Palestinian notables who joined with liberal Israeli leaders to hammer out a draft settlement accord at Geneva in 2003 agreed to the words “Palestine shall be a non-militarized state” (though they left the exact meaning of those words for later discussion). Even when Fatah and Hamas members locked up in the same Israeli prison developed a plan for national unity in 2006, outlining their vision of an independent Palestine, they said nothing explicitly about its right to arm itself.

Looking to Washington

But the opponents that the Israeli leader fears most now are not in the West Bank or Gaza. They are in the White House. Though no one knows what new plan, if any, the administration has in mind for a peace settlement, the president’s words in Cairo certainly created a new kind of narrative: “It’s easier to blame others than to look inward,” Obama said. “It’s easier to see what is different about someone than to find the things we share. But we should choose the right path, not just the easy path.”

That’s quite a different story from the old one that Netanyahu recited yet again in his response. On Obama’s “right path” — a term full of profound sacred meaning for Muslims — no one scores points by inflicting symbolic defeats on their enemies. All the points go to those who build bridges between enemies.

Can any Israeli government that follows the new Obama script survive politically — or any Palestinian government, for that matter? The New York Times man in Israel, Ethan Bronner, casts doubt: “Despite Mr. Obama’s assertion that all sides would benefit from peace, the idea of a win-win outcome is foreign to the tribal mentality.

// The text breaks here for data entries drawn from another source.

Lemma uvarint_slow_loop_correct fuel i x acc rest :
  i + Z.of_nat fuel = 10 -> 0 <= i <= 9 -> 0 <= x -> x * 2 ^ (7 * i) < 2 ^ 64 ->
  0 <= acc < 2 ^ (7 * i) ->
  uvarint_slow_loop (uvarint_loop fuel x ++ rest) i (7 * i) acc
  = Some (acc + x * 2 ^ (7 * i), i + Z.of_nat (length (uvarint_loop fuel x))).
Proof.
  revert i x acc. induction fuel as [|fuel IH]; intros i x acc Hf Hi Hx Hb Hacc; [lia|].
  assert (0 < 2 ^ (7 * i)) by (apply Z.pow_pos_nonneg; lia).
  assert (Hlt : i < 9 \/ i = 9) by lia.
  cbn [uvarint_loop]. destruct (Z.leb_spec 0x80 x) as [Hge|Hl];
    cbn [app uvarint_slow_loop length];
    destruct (Z.eqb_spec i 10) as [?|_]; try lia.
  - assert (i < 9) by (destruct Hlt as [?| ->]; [done| change (7 * 9) with 63 in Hb; lia]).
    rewrite continuation_byte, land_127.
    pose proof (Z.mod_pos_bound x 128 ltac:(lia)).
    destruct (Z.ltb_spec (x mod 128 + 128) 0x80); [lia|].
    replace ((x mod 128 + 128) mod 128) with (x mod 128) by (Z.div_mod_to_equations; lia).
    rewrite wrap64_shiftl_byte, lor_shiftl_add by lia.
    replace (7 * i + 7) with (7 * (i + 1)) by lia.
    rewrite Z.shiftr_div_pow2 by lia. change (2 ^ 7) with 128.
    pose proof (Z.div_mod x 128 ltac:(lia)) as Ex.
    rewrite IH; rewrite ?pow_7_succ; try lia; try nia.
    f_equal. f_equal; [nia|lia].
  - rewrite Z_of_byte_of_Z_small by lia.
    destruct (Z.ltb_spec x 0x80); [|lia].
    replace ((i =? 9) && (1 <? x)) with false.
    + rewrite (wrap64_small (Z.shiftl x (7 * i))) by (rewrite Z.shiftl_mul_pow2; nia).
      by rewrite lor_shiftl_add by lia.
    + symmetry. destruct (Z.eqb_spec i 9) as [->|]; [|done].
      change (7 * 9) with 63 in Hb. destruct (Z.ltb_spec 1 x); [lia|done].
Qed.

Lemma uvarint_slow_correct x rest :
  is_u64 x ->
  uvarint_slow (uvarint_loop 10 x ++ rest) = Some (x, Z.of_nat (length (uvarint_loop 10 x))).
Proof.
  intros [? ?]. pose proof (uvarint_slow_loop_correct 10 0 x 0 rest) as Hs.
  change (2 ^ (7 * 0)) with 1 in Hs. rewrite Z.mul_1_r in Hs.
  apply Hs; lia.
Qed.

(** The four fast paths agree with the loop, on every input. *)
Lemma uvarint_eq_slow b : uvarint b = uvarint_slow b.
Proof.
  unfold uvarint, uvarint_slow.
  destruct b as [|b0 [|b1 [|b2 [|b3 b]]]]; cbn [uvarint_slow_loop];
    repeat change (_ =? 10) with false; repeat change (_ =? 9) with false;
    cbn [andb]; repeat case_match; try done; try congruence;
    repeat match goal with |- context [Z.land (Z_of_byte ?b) 0x7f] => fold (low7 b) end;
    repeat match goal with
    | |- context [wrap64 (Z.shiftl (low7 ?b) ?s)] =>
        rewrite (wrap64_shiftl_byte (low7 b) s) by (pose proof (low7_range b); lia)
    | |- context [wrap64 (Z.shiftl (Z_of_byte ?b) ?s)] =>
        rewrite (wrap64_shiftl_byte (Z_of_byte b) s) by (try apply Z_of_byte_range; lia)
    end; by rewrite ?Z.shiftl_0_r, ?Z.lor_0_l.
Qed.

(** Decoding in front of any rest, as the record decoders use it. *)
Lemma uvarint_app x rest :
  is_u64 x ->
  uvarint (uvarint_loop 10 x ++ rest) = Some (x, Z.of_nat (length (uvarint_loop 10 x))).
Proof. intros. rewrite uvarint_eq_slow. by apply uvarint_slow_correct. Qed.

Lemma uvarint_slow_loop_bounds b i acc x n :
  0 <= i <= 10 -> (i <= 9 -> 0 <= acc < 2 ^ (7 * i)) ->
  uvarint_slow_loop b i (7 * i) acc = Some (x, n) ->
  is_u64 x /\ i < n <= 10 /\ n <= i + Z.of_nat (length b).
Proof.
  revert i acc. induction b as [|b bs IH]; intros i acc Hi Hacc H; [done|].
  cbn [uvarint_slow_loop length] in *. pose proof (Z_of_byte_range b) as Hb.
  destruct (Z.eqb_spec i 10) as [?|Hne]; [done|].
  specialize (Hacc ltac:(lia)).
  assert (0 < 2 ^ (7 * i)) by (apply Z.pow_pos_nonneg; lia).
  assert (Hp : i <= 8 -> 2 ^ (7 * i) <= 2 ^ 56) by (intros; apply Z.pow_le_mono_r; lia).
  destruct (Z.ltb_spec (Z_of_byte b) 0x80) as [Hlt|Hge].
  - destruct ((i =? 9) && (1 <? Z_of_byte b)) eqn:E; [done|]. injection H as <- <-.
    unfold is_u64. split; [|lia].
    assert (Hv : Z_of_byte b * 2 ^ (7 * i) + 2 ^ (7 * i) <= 2 ^ 64).
    { destruct (Z.eqb_spec i 9) as [->|]; [|nia].
      cbn [andb] in E. boolprop. change (7 * 9) with 63. lia. }
    rewrite wrap64_small by (rewrite Z.shiftl_mul_pow2; nia).
    rewrite lor_shiftl_add by lia. nia.
  - replace (7 * i + 7) with (7 * (i + 1)) in H by lia.
    apply IH in H; [by destruct H as (? & ? & ?); split; [|lia]|lia|].
    intros ?. pose proof (low7_range b) as Hl. fold (low7 b).
    rewrite wrap64_shiftl_byte, lor_shiftl_add, pow_7_succ by lia. nia.
Qed.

In this region, when you win, your opponent loses.” Bronner’s impression, though laced with lamentable racism, confirms the research on how Israelis and Palestinians view their conflict.

However, when he wrote those words he was talking about conflict not only between the two nations but within each nation. Israeli and Palestinian hard-liners are still intent on winning symbolic victories. They face stiff opposition from those who accept Obama’s narrative. Knowing that the two sides must live as neighbors forever, they see the negotiating table as a place to win new friends rather than inflict new defeats.

The world looks to Obama’s eloquence to build enough support for his narrative to break the political grip of the hard-liners. In Israel, at least, he has real leverage. According to the INSS think tank poll, for example, 42% of Israeli Jews already oppose expansion of the settlements. Another 41% support further development of settlements, “but not if it will result in a confrontation with the United States.” By sticking to his words, the president can remove major roadblocks in the path that leads to a sovereign Palestine.

But the challenge is not his alone. It falls to all of us. The proven formula for promoting a new narrative is a two-pronged strategy. One prong is to debunk the old narrative. We can constantly point out that Israeli insistence on “natural growth” in settlements, “Jerusalem undivided,” and other such slogans — including “demilitarized Palestinian state” — offers no practical value, and certainly no security, for Israel, since it is bound to keep the conflict going.

The other, equally important, prong is to use the new narrative all the time. We can talk about the major shift in public opinion underway on this issue, especially in the U.S. Jewish community and in Washington. Talk about the real possibility for a just settlement bringing peace and security for both sides. And call both sides by their rightful names: Israel and Palestine. Speak the once-forbidden name of the country now coming to birth, over and over again, until it seems so perfectly ordinary that no one can remember a world without Palestine.